Features of electron states of compounds with strong electron correlations probed by radiation-induced disorder

Abstract

The radiation-disordering method is used for investigating features of electron states of two classes of systems with strong electron correlations: high-temperature superconductors (HTSCs) and heavy-fermion (HF) systems. At low temperatures, the electron states of these systems are formed in a strong interaction between conduction electrons and localized magnetic moments. To clarify the factors leading to a change in the properties of these compounds, the radiation-disordering effects are analyzed first in simpler systems: (I) superconducting (SC) intermetallic compounds MgB2 and MgCNi3; (II) compounds In x Bi2−x Te3 and HgSe with a relatively low charge-carrier concentration, pyrolytic graphite, and (i)-AlPdRe quasicrystal; and (III) oxide compounds K0.3WO3 and Sr2RuO4. It is shown that a number of essential properties of the electron states of the initial (ordered) compounds could be established when analyzing the experimental data within the framework of simple models. In systems with a carrier concentration n = (1017−1019) cm−3, the formation of radiation defects carrying an effective charge results in the Fermi-level shift that is the key factor for the observed changes in transport properties, while the scattering effects on additional defects are less significant.

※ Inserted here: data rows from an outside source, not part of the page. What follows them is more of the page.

(** X4: for per-cell results of [n] bins each, the three columns of the
    first table have [n] entries, and the two columns of the second table
    have one row of [n] entries per cell. *)
Theorem reduce_output_shapes (g : cf_globals) (n : nat) (cfs : list cell_cf) :
  cfs <> [] -> Forall (cell_shape n) cfs ->
  exists out,
    DoCf.reduce g cfs = Ok out /\
    length (DoCf.o_rp out) = n /\ length (DoCf.o_rt out) = n /\
    length (DoCf.o_z out) = n /\
    length (DoCf.o_we out) = length cfs /\ length (DoCf.o_da out) = length cfs /\
    Forall (fun row => length row = n) (DoCf.o_we out) /\
    Forall (fun row => length row = n) (DoCf.o_da out).
Proof.
  intros Hne Hshape. destruct cfs as [|c0 cfs0] eqn:E; [done|]. rewrite <- E in *.
  assert (Hn : length (c_we c0) = n).
  { rewrite E in Hshape. apply Forall_cons in Hshape as [[? _] _]. done. }
  assert (Hwes : Forall (fun r => length r = n) (map c_we cfs)).
  { apply Forall_fmap. eapply Forall_impl; [exact Hshape|]. by intros c [? _]. }
  assert (Hdas : Forall (fun r => length r = n) (map c_da cfs)).
  { apply Forall_fmap. eapply Forall_impl; [exact Hshape|]. by intros c (_ & ? & _). }
  assert (Hcol : forall x : cell_cf -> list float,
            (forall c, cell_shape n c -> length (x c) = n) ->
            length (zip_with F64.div
                      (Np.sum_axis0 n (Np.zip2 F64.mul (map x cfs) (map c_we cfs)))
                      (Np.sum_axis0 n (map c_we cfs))) = n).
  { intros x Hx. rewrite length_zip_with, !sum_axis0_length; [lia | exact Hwes |].
    apply (zip2_rows x n cfs 0). by apply cell_shape_pair. }
  eexists. split.
  - rewrite E at 1. unfold DoCf.reduce. rewrite <- E. reflexivity.
  - simpl. rewrite Hn, !length_map. repeat split; try done.
    + apply Hcol. by intros c (_ & _ & ? & _).
    + apply Hcol. by intros c (_ & _ & _ & ? & _).
    + apply Hcol. by intros c (_ & _ & _ & _ & ?).
Qed.

End DoCfFurther.

(* ===================================================================== *)
(** * Further properties of picca.delta_extraction.data *)
(* ===================================================================== *)

Section DataFurther.
Context `{Picca}.

Lemma filter_forests_eq (d : Data.data) :
  Forall (fun f => length (f_flux f) = length (f_ivar f)) (Data.forests d) ->
  Data.filter_forests d
  = Ok (spec_without (spec_fails_quality (Data.min_num_pix d)) d).
Proof.
  intros Hshape. unfold Data.filter_forests.
  rewrite (quality_indexs_positions _ _ Hshape). simpl.
  by rewrite del_sorted_positions.
Qed.

Lemma filter_bad_cont_forests_eq (d : Data.data) :
  Data.filter_bad_cont_forests d = Ok (spec_without spec_bad_continuum d).
Proof.
  unfold Data.filter_bad_cont_forests.
  rewrite bad_cont_indexs_positions. simpl.
  by rewrite del_sorted_positions.
Qed.

Lemma Forall_list_filter {A} (P : A -> Prop) (keep : A -> bool) (l : list A) :
  Forall P l -> Forall P (List.filter keep l).
Proof.
  induction 1 as [|x l Hx _ IH]; simpl; [constructor|].
  destruct (keep x); [by constructor | exact IH].
Qed.

Lemma list_filter_idem {A} (keep : A -> bool) (l : list A) :
  List.filter keep (List.filter keep l) = List.filter keep l.
Proof.
  induction l as [|x l IH]; simpl; [reflexivity|].
  destruct (keep x) eqn:Hx; simpl; [by rewrite Hx, IH | exact IH].
Qed.

Lemma list_filter_comm {A} (k1 k2 : A -> bool) (l : list A) :
  List.filter k1 (List.filter k2 l) = List.filter k2 (List.filter k1 l).
Proof.
  induction l as [|x l IH]; simpl; [reflexivity|].
  destruct (k1 x) eqn:H1, (k2 x) eqn:H2; simpl; rewrite ?H1, ?H2, IH; reflexivity.
Qed.

(** X5: the two filters are idempotent and commute: filtering an already
    filtered sample removes nothing more, and the quality filter followed by
    the bad-continuum filter leaves the same sample as the other order.  The
    flux and ivar arrays of a forest share their length. *)
Theorem filters_idempotent_and_commute (d : Data.data) :
  Forall (fun f => length (f_flux f) = length (f_ivar f)) (Data.forests d) ->
  (do d1 <- Data.filter_forests d; Data.filter_forests d1) = Data.filter_forests d /\
  (do d1 <- Data.filter_bad_cont_forests d; Data.filter_bad_cont_forests d1)
  = Data.filter_bad_cont_forests d /\
  (do d1 <- Data.filter_forests d; Data.filter_bad_cont_forests d1)
  = (do d1 <- Data.filter_bad_cont_forests d; Data.filter_forests d1).
Proof.
  intros Hshape.
  rewrite (filter_forests_eq d Hshape), !filter_bad_cont_forests_eq. simpl.
  rewrite !filter_bad_cont_forests_eq.
  rewrite !filter_forests_eq by (simpl; by apply Forall_list_filter).
  unfold spec_without. simpl. repeat split.
  - by rewrite list_filter_idem.
  - by rewrite list_filter_idem.
  - f_equal. f_equal. apply list_filter_comm.
Qed.
(** * metalsmith-link-checker: a shallow embedding of [lib/index.js]

    The development follows the plugin source function by function:
    [flipObjectOfArrays], [validUrl], [validLocal], [protocolValidators] and
    the plugin entry point with its two callbacks (the [mapValuesLimit]
    iteratee and the completion callback that builds and renders the report).

    Conventions of the embedding.
    - A JavaScript string is a [string]; [Array.prototype.sort] without a
      comparator orders strings by code unit, which is [String.compare].
    - A plain object used as a dictionary is the list of its own enumerable
      properties ([obj V]), a new key going last; reading a property that is
      not an own property falls through to [Object.prototype], whose property
      names are listed in [objectPrototype]. The engine enumerates keys that
      are array indices before the others; the statements below are about
      lookups, membership, counts and sorted output, and where they speak of
      the order of documents they mean the order in which [Object.keys]
      yields them.
    - The object [normalizedFilenames], whose values are all [true], is a
      [gmap string bool].
    - An exception that leaves a function is the result [None].
    - The validations that [async.mapValuesLimit] runs concurrently are taken
      one after the other; each reads and writes only its own entry, so a
      sequential run stands for every schedule. The events of a run record
      the calls of the two validators.
    - The libraries the plugin calls but does not contain are parameters of a
      section: the network ([request]), the WHATWG URL parser ([urlScheme]),
      the regular expression engine ([RegExp]), [minimatch] and [cheerio].
      Node's [path.dirname] and [path.join] are modelled concretely, in their
      POSIX flavour, in module [Path]. *)

From Stdlib Require Import Ascii.
From stdpp Require Import gmap strings list pretty sorting.
From Equations Require Import Equations.
(** On a hand observation every read succeeds: the call returns five bits,
    one per finger, each from its own pair of coordinates. *)
Lemma fingersUp_entries {float} (self : handDetector float) lmList handType :
  constructed self → hand_observation lmList →
  ∃ v, fingersUp self lmList handType = Ok v ∧ length v = 5%nat ∧
       ∀ f, ∃ t r,
         coord lmList (tip f) (axis f) = Some t ∧
         coord lmList (joint f) (axis f) = Some r ∧
         v !! position f = Some (bit_of handType f t r).
Proof.
  intros Hc Hobs. rewrite (fingersUp_reads self lmList handType Hc).
  destruct (hand_observation_coord lmList 4 1 Hobs) as [xt Hxt]; [lia..|].
  destruct (hand_observation_coord lmList 3 1 Hobs) as [xr Hxr]; [lia..|].
  destruct (hand_observation_coord lmList 8 2 Hobs) as [y8 Hy8]; [lia..|].
  destruct (hand_observation_coord lmList 6 2 Hobs) as [y6 Hy6]; [lia..|].
  destruct (hand_observation_coord lmList 12 2 Hobs) as [y12 Hy12]; [lia..|].
  destruct (hand_observation_coord lmList 10 2 Hobs) as [y10 Hy10]; [lia..|].
  destruct (hand_observation_coord lmList 16 2 Hobs) as [y16 Hy16]; [lia..|].
  destruct (hand_observation_coord lmList 14 2 Hobs) as [y14 Hy14]; [lia..|].
  destruct (hand_observation_coord lmList 20 2 Hobs) as [y20 Hy20]; [lia..|].
  destruct (hand_observation_coord lmList 18 2 Hobs) as [y18 Hy18]; [lia..|].
  rewrite Hxt, Hxr, Hy8, Hy6, Hy12, Hy10, Hy16, Hy14, Hy20, Hy18.
  eexists. split; [reflexivity|]. split; [reflexivity|].
  intros []; do 2 eexists; (split; [eassumption|]); (split; [eassumption|]);
    reflexivity.
Qed.

Lemma thumb_bit_Right xt xr :
  thumb_bit (VStr "Right") xt xr = if bool_decide (xt < xr) then 1 else 0.
Proof.
  unfold thumb_bit.
  assert (py_eq_str (VStr "Right") "Right" = true) as -> by reflexivity.
  destruct (Z.ltb_spec xt xr); case_bool_decide; lia.
Qed.

Lemma thumb_bit_other handType xt xr :
  handType ≠ VStr "Right" →
  thumb_bit handType xt xr = if bool_decide (xt > xr) then 1 else 0.
Proof.
  intros Hne. unfold thumb_bit.
  assert (py_eq_str handType "Right" = false) as ->.
  { destruct handType; try done. cbn. case_bool_decide; congruence. }
  rewrite Z.gtb_ltb. destruct (Z.ltb_spec xr xt); case_bool_decide; lia.
Qed.

Lemma finger_bit_decide yt yr :
  finger_bit yt yr = if bool_decide (yt < yr) then 1 else 0.
Proof.
  unfold finger_bit. destruct (Z.ltb_spec yt yr); case_bool_decide; lia.
Qed.

Lemma entry_iff_lt (v : list Z) (k : nat) (a b : Z) :
  v !! k = Some (if bool_decide (a < b) then 1 else 0) →
  entry_iff v k (a < b).
Proof.
  intros Hv. unfold entry_iff. rewrite Hv.
  split; intros; case_bool_decide; done.
Qed.

Lemma entry_iff_gt (v : list Z) (k : nat) (a b : Z) :
  v !! k = Some (if bool_decide (a > b) then 1 else 0) →
  entry_iff v k (a > b).
Proof.
  intros Hv. unfold entry_iff. rewrite Hv.
  split; intros; case_bool_decide; done.
Qed.

(** ** The classifier [fingersUp] *)

Section Classifier.

Context {float : Type} (self : handDetector float).
Hypothesis Hself : constructed self.

(** C1. On a 21-landmark hand observation [fingersUp] returns a vector
    whose thumb entry (position 0) is 1 for handedness "Right" exactly when
    the x of landmark 4 is strictly less than the x of landmark 3, and for
    handedness "Left" exactly when it is strictly greater. *)
Theorem fingersUp_thumb_rule (lmList : list (list Z)) :
  hand_observation lmList →
  ∃ xt xr,
    coord lmList 4 1 = Some xt ∧ coord lmList 3 1 = Some xr ∧
    (∃ v, fingersUp self lmList (VStr "Right") = Ok v ∧
          entry_iff v 0 (xt < xr)) ∧
    (∃ v, fingersUp self lmList (VStr "Left") = Ok v ∧
          entry_iff v 0 (xt > xr)).
Proof.
  intros Hobs.
  destruct (fingersUp_entries self lmList (VStr "Right") Hself Hobs)
    as (vr & Hvr & _ & Hr).
  destruct (fingersUp_entries self lmList (VStr "Left") Hself Hobs)
    as (vl & Hvl & _ & Hl).
  destruct (Hr Thumb) as (xt & xr & Hxt & Hxr & Hbit).
  destruct (Hl Thumb) as (xt' & xr' & Hxt' & Hxr' & Hbit').
  cbn [tip joint axis position bit_of] in *.
  rewrite Hxt in Hxt'. rewrite Hxr in Hxr'.
  injection Hxt' as <-. injection Hxr' as <-.
  exists xt, xr. repeat split; try done.
  - exists vr. split; [done|]. apply entry_iff_lt.
    by rewrite <- thumb_bit_Right.
  - exists vl. split; [done|]. apply entry_iff_gt.
    by rewrite <- (thumb_bit_other (VStr "Left")).
Qed.

(** C2. On a 21-landmark hand observation, for either handedness, the
    entry of each finger other than the thumb is 1 exactly when the y of its
    tip (8, 12, 16, 20) is strictly less than the y of its joint
    (6, 10, 14, 18); the handedness plays no part, and when every tip is
    above its joint the four entries are all 1. *)
Theorem fingersUp_other_fingers (lmList : list (list Z)) (h : handedness) :
  hand_observation lmList →
  ∃ v, fingersUp self lmList (VStr (hand_label h)) = Ok v ∧
    (∀ f, f ≠ Thumb →
       ∃ yt yr, coord lmList (tip f) 2 = Some yt ∧
                coord lmList (joint f) 2 = Some yr ∧
                entry_iff v (position f) (yt < yr)) ∧
    (∀ h' v', fingersUp self lmList (VStr (hand_label h')) = Ok v' →
       drop 1 v' = drop 1 v) ∧
    ((∀ f yt yr, f ≠ Thumb → coord lmList (tip f) 2 = Some yt →
        coord lmList (joint f) 2 = Some yr → yt < yr) →
     drop 1 v = [1; 1; 1; 1]).
Proof.
  intros Hobs.
  destruct (fingersUp_entries self lmList (VStr (hand_label h)) Hself Hobs)
    as (v & Hv & Hlen & Hent).
  exists v. split; [done|].
  assert (∀ f, f ≠ Thumb →
            ∃ yt yr, coord lmList (tip f) 2 = Some yt ∧
                     coord lmList (joint f) 2 = Some yr ∧
                     v !! position f
                       = Some (if bool_decide (yt < yr) then 1 else 0))
    as Hbits.
  { intros f Hf. destruct (Hent f) as (yt & yr & Ht & Hr & Hbit).
    exists yt, yr. destruct f; try done;
      cbn [axis bit_of] in *; by rewrite <- finger_bit_decide. }
  split; [|split].
  - intros f Hf. destruct (Hbits f Hf) as (yt & yr & Ht & Hr & Hbit).
    exists yt, yr. repeat split; try done; by apply entry_iff_lt.
  - intros h' v' Hv'.
    destruct (fingersUp_entries self lmList (VStr (hand_label h')) Hself Hobs)
      as (w & Hw & Hlen' & Hent').
    rewrite Hv' in Hw. injection Hw as <-.
    apply list_eq. intros i. rewrite !lookup_drop.
    destruct (decide (i < 4)%nat) as [Hi|Hi].
    + assert (∃ f, f ≠ Thumb ∧ position f = (1 + i)%nat) as (f & Hf & Hpos).
      { destruct i as [|[|[|[|]]]]; [by exists Index | by exists Middle
          | by exists Ring | by exists Pinky | lia]. }
      rewrite <- Hpos.
      destruct (Hent f) as (t & r & Ht & Hr & Hbit).
      destruct (Hent' f) as (t' & r' & Ht' & Hr' & Hbit').
      rewrite Ht in Ht'. rewrite Hr in Hr'.
      injection Ht' as <-. injection Hr' as <-.
      rewrite Hbit, Hbit'. by destruct f.
    + rewrite !lookup_ge_None_2 by lia. done.
  - intros Hup.
    assert (∀ f, f ≠ Thumb → v !! position f = Some 1) as Hone.
    { intros f Hf. destruct (Hbits f Hf) as (yt & yr & Ht & Hr & Hbit).
      rewrite Hbit. rewrite bool_decide_eq_true_2; [done|]. by eapply Hup. }
    pose proof (Hone Index ltac:(done)) as H1.
    pose proof (Hone Middle ltac:(done)) as H2.
    pose proof (Hone Ring ltac:(done)) as H3.
    pose proof (Hone Pinky ltac:(done)) as H4.
    destruct v as [|a [|b [|c [|d [|e [|]]]]]]; try done.
    cbn in *. congruence.
Qed.

(** C5. On a 21-landmark hand observation, whatever the handedness, a
    finger whose tip coordinate equals its joint coordinate (x for the
    thumb, y for the others) gets entry 0. *)
Theorem fingersUp_tie_is_down (lmList : list (list Z)) (handType : val)
    (f : finger) :
  hand_observation lmList →
  coord lmList (tip f) (axis f) = coord lmList (joint f) (axis f) →
  ∃ v, fingersUp self lmList handType = Ok v ∧ v !! position f = Some 0.
Proof.
  intros Hobs Htie.
  destruct (fingersUp_entries self lmList handType Hself Hobs)
    as (v & Hv & _ & Hent).
  exists v. split; [done|].
  destruct (Hent f) as (t & r & Ht & Hr & Hbit).
  rewrite Ht, Hr in Htie. injection Htie as ->.
  rewrite Hbit. f_equal.
  destruct f; cbn [bit_of]; unfold thumb_bit, finger_bit;
    rewrite ?Z.gtb_ltb, ?Z.ltb_irrefl; try done.
  by destruct (py_eq_str handType "Right").
Qed.

(** C6. Whatever [fingersUp] returns has exactly five entries; on a
    21-landmark hand observation with handedness "Left" or "Right" it does
    return, and the entry at each finger's place in the order thumb, index,
    middle, ring, pinky is that finger's state under the rule of the
    specification. *)
Theorem fingersUp_vector_shape :
  (∀ lmList handType v,
     fingersUp self lmList handType = Ok v → length v = 5%nat) ∧
  (∀ lmList h, hand_observation lmList →
     ∃ v, fingersUp self lmList (VStr (hand_label h)) = Ok v ∧
          length v = 5%nat ∧
          Some <$> v = extended lmList h <$> fingers_in_order).
Proof.
  split.
  - intros lmList handType v. rewrite (fingersUp_reads _ _ _ Hself).
    repeat (match goal with
            | |- context [ of_option ?o ] => destruct o; cbn; [|done]
            end).
    by intros [= <-].
  - intros lmList h Hobs.
    destruct (fingersUp_entries self lmList (VStr (hand_label h)) Hself Hobs)
      as (v & Hv & Hlen & Hent).
    exists v. repeat split; try done.
    assert (∀ f, Some <$> v !! position f = Some (extended lmList h f)) as Hx.
    { intros f. destruct (Hent f) as (t & r & Ht & Hr & Hbit).
      rewrite Hbit. cbn. f_equal. unfold extended. rewrite Ht, Hr. cbn.
      f_equal. destruct f, h; cbn [bit_of hand_label];
        rewrite ?thumb_bit_Right, ?finger_bit_decide; try done.
      by rewrite (thumb_bit_other (VStr "Left")). }
    pose proof (Hx Thumb) as H0. pose proof (Hx Index) as H1.
    pose proof (Hx Middle) as H2. pose proof (Hx Ring) as H3.
    pose proof (Hx Pinky) as H4.
    destruct v as [|a [|b [|c [|d [|e [|]]]]]]; try done.
    cbn in *. congruence.
Qed.

(** On a 21-landmark list, a plain value other than the string "Right"
    ([None], "left", a number, ...) gets the left-hand rule. *)
Lemma fingersUp_not_Right (lmList : list (list Z)) (handType : val) :
  hand_observation lmList →
  handType ≠ VStr "Right" →
  ∃ v xt xr,
    fingersUp self lmList handType = Ok v ∧ length v = 5%nat ∧
    coord lmList 4 1 = Some xt ∧ coord lmList 3 1 = Some xr ∧
    entry_iff v 0 (xt > xr) ∧
    fingersUp self lmList (VStr "Left") = Ok v.
Proof.
  intros Hobs Hne.
  destruct (fingersUp_entries self lmList handType Hself Hobs)
    as (v & Hv & Hlen & Hent).
  destruct (Hent Thumb) as (xt & xr & Hxt & Hxr & Hbit).
  cbn [tip joint axis position bit_of] in *.
  exists v, xt, xr. split_and!; try done.
  - apply entry_iff_gt. by rewrite Hbit, thumb_bit_other.
  - rewrite <- Hv. rewrite !(fingersUp_reads _ _ _ Hself).
    unfold thumb_bit.
    assert (py_eq_str handType "Right" = false) as ->.
    { destruct handType; try done. cbn. case_bool_decide; congruence. }
    done.
Qed.

(** C10. [fingersUp] reads nothing but the x of entries 3 and 4 and the y
    of entries 6, 8, 10, 12, 14, 16, 18, 20: two landmark lists that agree
    there give the same outcome for the same [handType], and replacing
    entry 2 of a list changes nothing. *)
Theorem fingersUp_reads_only (handType : val) :
  (∀ l1 l2 : list (list Z),
     (21 ≤ length l1)%nat → (21 ≤ length l2)%nat →
     (∀ f, coord l1 (tip f) (axis f) = coord l2 (tip f) (axis f) ∧
           coord l1 (joint f) (axis f) = coord l2 (joint f) (axis f)) →
     fingersUp self l1 handType = fingersUp self l2 handType) ∧
  (∀ (l : list (list Z)) (e : list Z),
     fingersUp self (<[2%nat := e]> l) handType = fingersUp self l handType).
Proof.
  assert (∀ l1 l2 : list (list Z),
     (∀ f, coord l1 (tip f) (axis f) = coord l2 (tip f) (axis f) ∧
           coord l1 (joint f) (axis f) = coord l2 (joint f) (axis f)) →
     fingersUp self l1 handType = fingersUp self l2 handType) as Hagree.
  { intros l1 l2 Hag. rewrite !(fingersUp_reads _ _ _ Hself).
    destruct (Hag Thumb) as [Ht0 Hj0]. destruct (Hag Index) as [Ht1 Hj1].
    destruct (Hag Middle) as [Ht2 Hj2]. destruct (Hag Ring) as [Ht3 Hj3].
    destruct (Hag Pinky) as [Ht4 Hj4]. cbn [tip joint axis] in *.
    by rewrite Ht0, Hj0, Ht1, Hj1, Ht2, Hj2, Ht3, Hj3, Ht4, Hj4. }
  split.
  - intros l1 l2 _ _. apply Hagree.
  - intros l e. apply Hagree.
    intros f. unfold coord.
    rewrite !list_lookup_insert_ne; [done|by destruct f..].
Qed.

Lemma fingersUp_any_dispatch (lmList : list (list Z))
    (handType : argument) :
  fingersUp_any self lmList handType =
    (is_right ← py_eq handType "Right";
     fingersUp self lmList (if is_right : bool then VStr "Right" else VNone)).
Proof.
  unfold fingersUp_any. destruct (py_eq handType "Right") as [[]|e]; done.
Qed.

Lemma fingersUp_any_Plain (lmList : list (list Z)) (v : val) :
  fingersUp_any self lmList (Plain v) = fingersUp self lmList v.
Proof.
  unfold fingersUp_any, fingersUp. cbn [py_eq mbind result_bind].
  by destruct (py_eq_str v "Right").
Qed.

In the HTSC and HF systems, the observed disordering effects are qualitatively different. In this case, the presence of initial unique electron states formed through the interaction of electrons with localized magnetic moments and responsible for the “unusual” superconductivity is a more essential factor than the defect doping. The crystal order is very important for the existence of these low-temperature states and its damage results in their suppression. The nature of degradation of the HF states upon disordering depends on the effective mass m*: from the complete suppression for m*/m e > 100 to relatively weak changes in properties for m*/m e < 10. The decay of a coherent-electron system into two weakly interacting subsystems caused by disordering is a radiation defect common for the HTSC and HF systems, leading to a fast suppression of SC states. The crystal-order damage in these systems changes the type of interaction from collective to local, which can be considered as a continuous phase transition; this circumstance is often ignored when constructing the theoretical models for description of these fine quantum states.